-- Opening Marker --

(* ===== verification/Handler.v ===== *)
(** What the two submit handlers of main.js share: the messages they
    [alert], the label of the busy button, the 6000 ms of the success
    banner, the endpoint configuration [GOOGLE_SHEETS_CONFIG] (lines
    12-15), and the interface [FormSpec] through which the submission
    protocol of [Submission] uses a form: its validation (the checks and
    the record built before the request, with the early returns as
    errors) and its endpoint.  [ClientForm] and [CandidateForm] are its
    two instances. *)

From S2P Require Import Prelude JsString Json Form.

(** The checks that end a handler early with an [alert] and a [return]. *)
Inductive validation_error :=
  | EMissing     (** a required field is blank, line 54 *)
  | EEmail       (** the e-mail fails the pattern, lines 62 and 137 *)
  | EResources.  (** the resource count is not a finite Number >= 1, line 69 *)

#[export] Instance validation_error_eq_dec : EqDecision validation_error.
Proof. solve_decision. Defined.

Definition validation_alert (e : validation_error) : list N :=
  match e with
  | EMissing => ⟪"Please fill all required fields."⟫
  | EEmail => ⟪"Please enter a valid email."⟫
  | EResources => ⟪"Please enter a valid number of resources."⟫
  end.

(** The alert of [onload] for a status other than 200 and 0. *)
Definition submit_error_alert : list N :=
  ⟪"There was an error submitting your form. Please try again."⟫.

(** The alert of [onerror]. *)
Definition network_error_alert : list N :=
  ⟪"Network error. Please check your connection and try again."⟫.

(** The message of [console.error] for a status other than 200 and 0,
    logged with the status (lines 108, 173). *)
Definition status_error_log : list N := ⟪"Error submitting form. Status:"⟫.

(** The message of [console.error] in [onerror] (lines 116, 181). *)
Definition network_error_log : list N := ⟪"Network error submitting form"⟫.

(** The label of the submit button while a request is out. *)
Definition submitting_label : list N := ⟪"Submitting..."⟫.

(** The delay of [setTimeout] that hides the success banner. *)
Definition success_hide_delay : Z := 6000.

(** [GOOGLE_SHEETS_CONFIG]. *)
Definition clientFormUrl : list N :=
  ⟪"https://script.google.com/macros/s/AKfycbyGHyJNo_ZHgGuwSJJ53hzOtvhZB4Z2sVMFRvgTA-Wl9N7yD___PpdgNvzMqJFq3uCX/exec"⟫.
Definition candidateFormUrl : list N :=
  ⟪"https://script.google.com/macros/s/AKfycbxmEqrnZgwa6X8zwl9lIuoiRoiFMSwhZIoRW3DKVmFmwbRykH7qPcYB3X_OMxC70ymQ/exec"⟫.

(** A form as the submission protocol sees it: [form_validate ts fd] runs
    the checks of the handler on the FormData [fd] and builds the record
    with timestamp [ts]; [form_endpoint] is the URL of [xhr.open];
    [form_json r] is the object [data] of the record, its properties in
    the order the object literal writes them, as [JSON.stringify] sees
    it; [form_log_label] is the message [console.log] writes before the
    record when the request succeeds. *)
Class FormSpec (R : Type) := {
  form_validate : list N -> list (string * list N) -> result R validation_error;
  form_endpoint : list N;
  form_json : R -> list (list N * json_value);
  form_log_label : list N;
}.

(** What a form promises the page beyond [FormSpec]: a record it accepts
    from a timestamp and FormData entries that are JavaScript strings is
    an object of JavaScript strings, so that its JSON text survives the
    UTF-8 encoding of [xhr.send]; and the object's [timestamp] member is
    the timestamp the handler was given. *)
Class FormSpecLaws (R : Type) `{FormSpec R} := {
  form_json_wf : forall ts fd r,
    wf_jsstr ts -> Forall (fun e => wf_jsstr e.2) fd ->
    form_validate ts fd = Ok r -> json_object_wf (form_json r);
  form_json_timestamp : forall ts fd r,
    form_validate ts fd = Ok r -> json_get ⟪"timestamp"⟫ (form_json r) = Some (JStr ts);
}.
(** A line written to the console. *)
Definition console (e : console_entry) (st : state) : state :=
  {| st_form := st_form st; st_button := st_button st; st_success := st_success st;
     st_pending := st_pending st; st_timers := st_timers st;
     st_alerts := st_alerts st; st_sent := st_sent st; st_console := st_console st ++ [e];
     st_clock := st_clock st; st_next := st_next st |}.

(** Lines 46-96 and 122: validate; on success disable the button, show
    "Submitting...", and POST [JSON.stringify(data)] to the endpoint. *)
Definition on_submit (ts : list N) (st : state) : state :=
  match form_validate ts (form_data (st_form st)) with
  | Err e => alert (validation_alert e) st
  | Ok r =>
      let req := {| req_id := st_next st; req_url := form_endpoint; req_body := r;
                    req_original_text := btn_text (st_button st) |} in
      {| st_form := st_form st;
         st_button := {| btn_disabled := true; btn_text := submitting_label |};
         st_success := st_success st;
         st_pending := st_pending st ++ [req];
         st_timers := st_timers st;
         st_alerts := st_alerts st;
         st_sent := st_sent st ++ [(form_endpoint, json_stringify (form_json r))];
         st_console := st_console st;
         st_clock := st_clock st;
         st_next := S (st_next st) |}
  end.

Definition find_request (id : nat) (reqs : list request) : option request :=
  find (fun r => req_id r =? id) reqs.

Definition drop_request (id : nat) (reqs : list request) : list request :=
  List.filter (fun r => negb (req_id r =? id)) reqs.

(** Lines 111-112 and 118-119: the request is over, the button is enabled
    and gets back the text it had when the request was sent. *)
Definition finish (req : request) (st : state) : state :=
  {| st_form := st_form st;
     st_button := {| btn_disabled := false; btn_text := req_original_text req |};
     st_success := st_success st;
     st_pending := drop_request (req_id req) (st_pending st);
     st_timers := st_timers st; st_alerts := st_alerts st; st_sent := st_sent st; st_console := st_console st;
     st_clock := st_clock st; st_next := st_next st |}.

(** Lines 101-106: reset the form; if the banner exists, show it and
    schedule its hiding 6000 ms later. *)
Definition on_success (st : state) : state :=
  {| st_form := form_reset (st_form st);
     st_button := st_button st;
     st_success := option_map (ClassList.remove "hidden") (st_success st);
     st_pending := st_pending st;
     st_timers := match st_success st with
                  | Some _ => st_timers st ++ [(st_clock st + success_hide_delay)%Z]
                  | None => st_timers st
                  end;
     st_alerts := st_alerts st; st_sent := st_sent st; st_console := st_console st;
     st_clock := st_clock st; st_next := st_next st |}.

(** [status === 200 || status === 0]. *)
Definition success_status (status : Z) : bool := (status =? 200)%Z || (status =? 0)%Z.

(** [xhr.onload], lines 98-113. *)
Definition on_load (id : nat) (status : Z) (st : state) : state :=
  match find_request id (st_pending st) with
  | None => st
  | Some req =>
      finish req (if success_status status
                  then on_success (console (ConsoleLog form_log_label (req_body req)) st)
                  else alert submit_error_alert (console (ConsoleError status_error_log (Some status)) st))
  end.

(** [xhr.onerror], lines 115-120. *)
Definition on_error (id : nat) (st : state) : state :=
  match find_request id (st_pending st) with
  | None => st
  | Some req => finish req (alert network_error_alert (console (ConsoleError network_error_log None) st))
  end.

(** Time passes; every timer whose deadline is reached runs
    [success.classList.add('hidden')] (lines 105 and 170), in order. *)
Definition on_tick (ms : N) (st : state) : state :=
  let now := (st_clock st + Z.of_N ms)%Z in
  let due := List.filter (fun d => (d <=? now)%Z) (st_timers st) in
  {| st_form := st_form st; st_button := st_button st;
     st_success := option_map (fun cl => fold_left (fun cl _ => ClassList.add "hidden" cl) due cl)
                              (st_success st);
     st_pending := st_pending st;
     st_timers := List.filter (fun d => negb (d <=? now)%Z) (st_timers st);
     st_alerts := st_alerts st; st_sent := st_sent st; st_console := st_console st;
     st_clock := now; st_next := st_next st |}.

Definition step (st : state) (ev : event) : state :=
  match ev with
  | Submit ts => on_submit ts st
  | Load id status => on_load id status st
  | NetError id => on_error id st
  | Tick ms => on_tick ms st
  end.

-- Closing Marker --

[Task to carry out]
The line above containing "(** The alert of [onerror]. *)", the line containing "(** [GOOGLE_SHEETS_CONFIG]. *)", and every line between them are to be transcribed exactly; no other line is wanted.

[Task solution]
(** The alert of [onerror]. *)
Definition network_error_alert : list N :=
  ⟪"Network error. Please check your connection and try again."⟫.

(** The message of [console.error] for a status other than 200 and 0,
    logged with the status (lines 108, 173). *)
Definition status_error_log : list N := ⟪"Error submitting form. Status:"⟫.

(** The message of [console.error] in [onerror] (lines 116, 181). *)
Definition network_error_log : list N := ⟪"Network error submitting form"⟫.

(** The label of the submit button while a request is out. *)
Definition submitting_label : list N := ⟪"Submitting..."⟫.

(** The delay of [setTimeout] that hides the success banner. *)
Definition success_hide_delay : Z := 6000.

(** [GOOGLE_SHEETS_CONFIG]. *)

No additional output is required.